━━━ Provided data ━━━

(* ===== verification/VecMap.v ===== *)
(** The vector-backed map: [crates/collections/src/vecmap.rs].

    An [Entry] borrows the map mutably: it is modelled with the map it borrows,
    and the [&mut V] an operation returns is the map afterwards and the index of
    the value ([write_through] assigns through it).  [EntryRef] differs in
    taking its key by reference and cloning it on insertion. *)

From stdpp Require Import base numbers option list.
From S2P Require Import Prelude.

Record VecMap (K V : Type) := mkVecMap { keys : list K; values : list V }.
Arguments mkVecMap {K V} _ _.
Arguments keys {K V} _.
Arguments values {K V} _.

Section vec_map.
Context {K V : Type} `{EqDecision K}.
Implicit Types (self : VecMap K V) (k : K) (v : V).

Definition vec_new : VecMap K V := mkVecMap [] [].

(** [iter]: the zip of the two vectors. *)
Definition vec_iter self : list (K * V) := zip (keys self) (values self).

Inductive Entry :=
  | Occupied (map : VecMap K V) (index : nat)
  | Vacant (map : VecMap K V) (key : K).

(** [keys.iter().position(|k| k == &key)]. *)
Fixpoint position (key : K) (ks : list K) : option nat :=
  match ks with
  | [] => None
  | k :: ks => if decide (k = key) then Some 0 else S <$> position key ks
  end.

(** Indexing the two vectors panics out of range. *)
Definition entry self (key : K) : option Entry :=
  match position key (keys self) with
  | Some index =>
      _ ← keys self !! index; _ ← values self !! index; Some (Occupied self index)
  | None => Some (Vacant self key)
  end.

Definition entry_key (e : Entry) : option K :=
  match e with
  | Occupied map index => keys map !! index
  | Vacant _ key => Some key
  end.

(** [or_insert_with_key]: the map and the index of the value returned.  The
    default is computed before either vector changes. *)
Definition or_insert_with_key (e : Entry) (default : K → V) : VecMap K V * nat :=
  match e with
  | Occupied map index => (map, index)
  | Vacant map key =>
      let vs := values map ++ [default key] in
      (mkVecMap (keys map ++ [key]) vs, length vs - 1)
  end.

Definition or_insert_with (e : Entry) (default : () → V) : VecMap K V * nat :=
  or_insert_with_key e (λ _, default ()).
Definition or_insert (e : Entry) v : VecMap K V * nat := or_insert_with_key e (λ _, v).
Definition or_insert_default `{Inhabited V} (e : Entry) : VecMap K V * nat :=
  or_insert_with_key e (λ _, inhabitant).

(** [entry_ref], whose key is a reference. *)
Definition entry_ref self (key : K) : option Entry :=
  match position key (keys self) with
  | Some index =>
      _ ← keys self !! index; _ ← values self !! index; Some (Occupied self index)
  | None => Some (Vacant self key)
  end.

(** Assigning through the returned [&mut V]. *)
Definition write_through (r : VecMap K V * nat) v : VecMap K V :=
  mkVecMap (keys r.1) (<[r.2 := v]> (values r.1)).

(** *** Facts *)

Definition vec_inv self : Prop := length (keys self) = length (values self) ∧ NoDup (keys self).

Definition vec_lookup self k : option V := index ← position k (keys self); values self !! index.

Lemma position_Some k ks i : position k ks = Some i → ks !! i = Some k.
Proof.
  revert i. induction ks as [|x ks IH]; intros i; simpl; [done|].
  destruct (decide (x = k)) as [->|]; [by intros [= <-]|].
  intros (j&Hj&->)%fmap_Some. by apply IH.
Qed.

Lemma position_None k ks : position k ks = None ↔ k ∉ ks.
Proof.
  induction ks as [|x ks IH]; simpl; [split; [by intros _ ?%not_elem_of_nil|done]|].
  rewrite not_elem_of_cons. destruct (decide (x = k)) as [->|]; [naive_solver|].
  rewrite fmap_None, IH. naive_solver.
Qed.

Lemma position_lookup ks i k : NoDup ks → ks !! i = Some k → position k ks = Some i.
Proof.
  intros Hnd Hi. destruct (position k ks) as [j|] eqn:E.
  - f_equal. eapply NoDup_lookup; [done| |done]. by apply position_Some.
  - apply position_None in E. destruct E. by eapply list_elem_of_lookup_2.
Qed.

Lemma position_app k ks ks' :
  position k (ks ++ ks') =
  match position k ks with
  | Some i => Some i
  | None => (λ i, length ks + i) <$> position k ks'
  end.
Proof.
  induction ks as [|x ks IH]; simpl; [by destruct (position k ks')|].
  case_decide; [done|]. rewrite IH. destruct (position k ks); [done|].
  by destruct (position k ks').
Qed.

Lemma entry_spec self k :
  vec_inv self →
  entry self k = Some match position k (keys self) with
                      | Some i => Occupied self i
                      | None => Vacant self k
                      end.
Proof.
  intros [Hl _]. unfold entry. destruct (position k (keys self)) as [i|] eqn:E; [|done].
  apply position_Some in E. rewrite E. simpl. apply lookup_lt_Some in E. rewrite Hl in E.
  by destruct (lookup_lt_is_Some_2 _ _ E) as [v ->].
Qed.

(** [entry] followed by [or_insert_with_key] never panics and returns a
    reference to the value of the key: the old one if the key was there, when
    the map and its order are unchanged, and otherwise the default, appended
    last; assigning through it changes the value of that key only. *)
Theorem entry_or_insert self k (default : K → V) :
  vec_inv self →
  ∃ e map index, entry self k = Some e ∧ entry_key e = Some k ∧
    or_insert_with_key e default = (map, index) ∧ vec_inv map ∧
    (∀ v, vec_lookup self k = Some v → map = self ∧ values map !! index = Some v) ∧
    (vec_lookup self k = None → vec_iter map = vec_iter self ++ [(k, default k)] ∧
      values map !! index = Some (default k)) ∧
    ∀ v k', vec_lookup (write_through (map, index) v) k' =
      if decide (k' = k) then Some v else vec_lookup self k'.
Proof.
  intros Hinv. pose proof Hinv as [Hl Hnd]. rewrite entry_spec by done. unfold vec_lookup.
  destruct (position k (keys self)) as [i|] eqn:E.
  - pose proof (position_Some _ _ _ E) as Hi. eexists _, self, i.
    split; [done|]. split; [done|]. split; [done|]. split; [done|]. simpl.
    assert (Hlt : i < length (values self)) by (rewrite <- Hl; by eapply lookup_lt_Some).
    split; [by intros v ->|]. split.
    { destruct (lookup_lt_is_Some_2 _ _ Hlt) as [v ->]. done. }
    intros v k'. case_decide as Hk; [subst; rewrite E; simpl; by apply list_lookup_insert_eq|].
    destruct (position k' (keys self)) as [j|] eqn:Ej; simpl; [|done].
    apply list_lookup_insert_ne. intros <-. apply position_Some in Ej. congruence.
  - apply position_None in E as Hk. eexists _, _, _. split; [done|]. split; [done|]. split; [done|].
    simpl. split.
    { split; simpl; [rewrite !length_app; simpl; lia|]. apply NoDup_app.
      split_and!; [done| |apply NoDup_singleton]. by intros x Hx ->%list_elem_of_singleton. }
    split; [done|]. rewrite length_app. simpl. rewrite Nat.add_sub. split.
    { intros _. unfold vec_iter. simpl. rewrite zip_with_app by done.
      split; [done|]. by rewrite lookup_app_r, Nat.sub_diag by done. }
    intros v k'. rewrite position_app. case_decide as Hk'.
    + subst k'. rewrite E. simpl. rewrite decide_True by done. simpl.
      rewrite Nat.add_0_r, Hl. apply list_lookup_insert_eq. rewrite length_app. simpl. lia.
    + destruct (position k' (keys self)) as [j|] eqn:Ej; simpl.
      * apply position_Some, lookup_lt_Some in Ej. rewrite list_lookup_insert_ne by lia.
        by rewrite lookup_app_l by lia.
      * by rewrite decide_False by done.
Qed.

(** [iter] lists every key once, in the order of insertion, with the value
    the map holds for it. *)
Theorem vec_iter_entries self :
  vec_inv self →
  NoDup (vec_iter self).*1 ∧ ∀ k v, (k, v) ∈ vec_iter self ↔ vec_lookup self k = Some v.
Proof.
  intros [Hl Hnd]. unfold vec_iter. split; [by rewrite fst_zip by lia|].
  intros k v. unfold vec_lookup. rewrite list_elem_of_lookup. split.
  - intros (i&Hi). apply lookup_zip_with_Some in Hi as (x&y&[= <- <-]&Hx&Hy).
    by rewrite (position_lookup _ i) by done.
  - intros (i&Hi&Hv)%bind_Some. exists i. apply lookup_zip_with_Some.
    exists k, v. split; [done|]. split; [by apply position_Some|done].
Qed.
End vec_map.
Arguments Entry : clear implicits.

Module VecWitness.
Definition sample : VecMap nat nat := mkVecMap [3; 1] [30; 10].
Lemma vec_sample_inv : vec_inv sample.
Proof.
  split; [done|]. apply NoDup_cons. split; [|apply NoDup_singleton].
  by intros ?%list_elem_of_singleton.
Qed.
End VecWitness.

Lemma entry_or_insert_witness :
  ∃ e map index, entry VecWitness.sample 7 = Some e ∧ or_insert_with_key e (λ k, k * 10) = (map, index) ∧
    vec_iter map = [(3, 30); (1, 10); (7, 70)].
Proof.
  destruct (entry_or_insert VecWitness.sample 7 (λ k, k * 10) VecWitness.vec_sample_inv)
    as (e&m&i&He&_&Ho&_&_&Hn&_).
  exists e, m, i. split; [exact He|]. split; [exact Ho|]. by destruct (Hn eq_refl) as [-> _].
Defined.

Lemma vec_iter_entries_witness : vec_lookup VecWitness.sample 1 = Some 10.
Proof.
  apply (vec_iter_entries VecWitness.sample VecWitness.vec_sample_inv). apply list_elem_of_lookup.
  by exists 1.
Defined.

━━━

Say how many lines of the data hold the string "VecWitness", with no other words in your reply.

6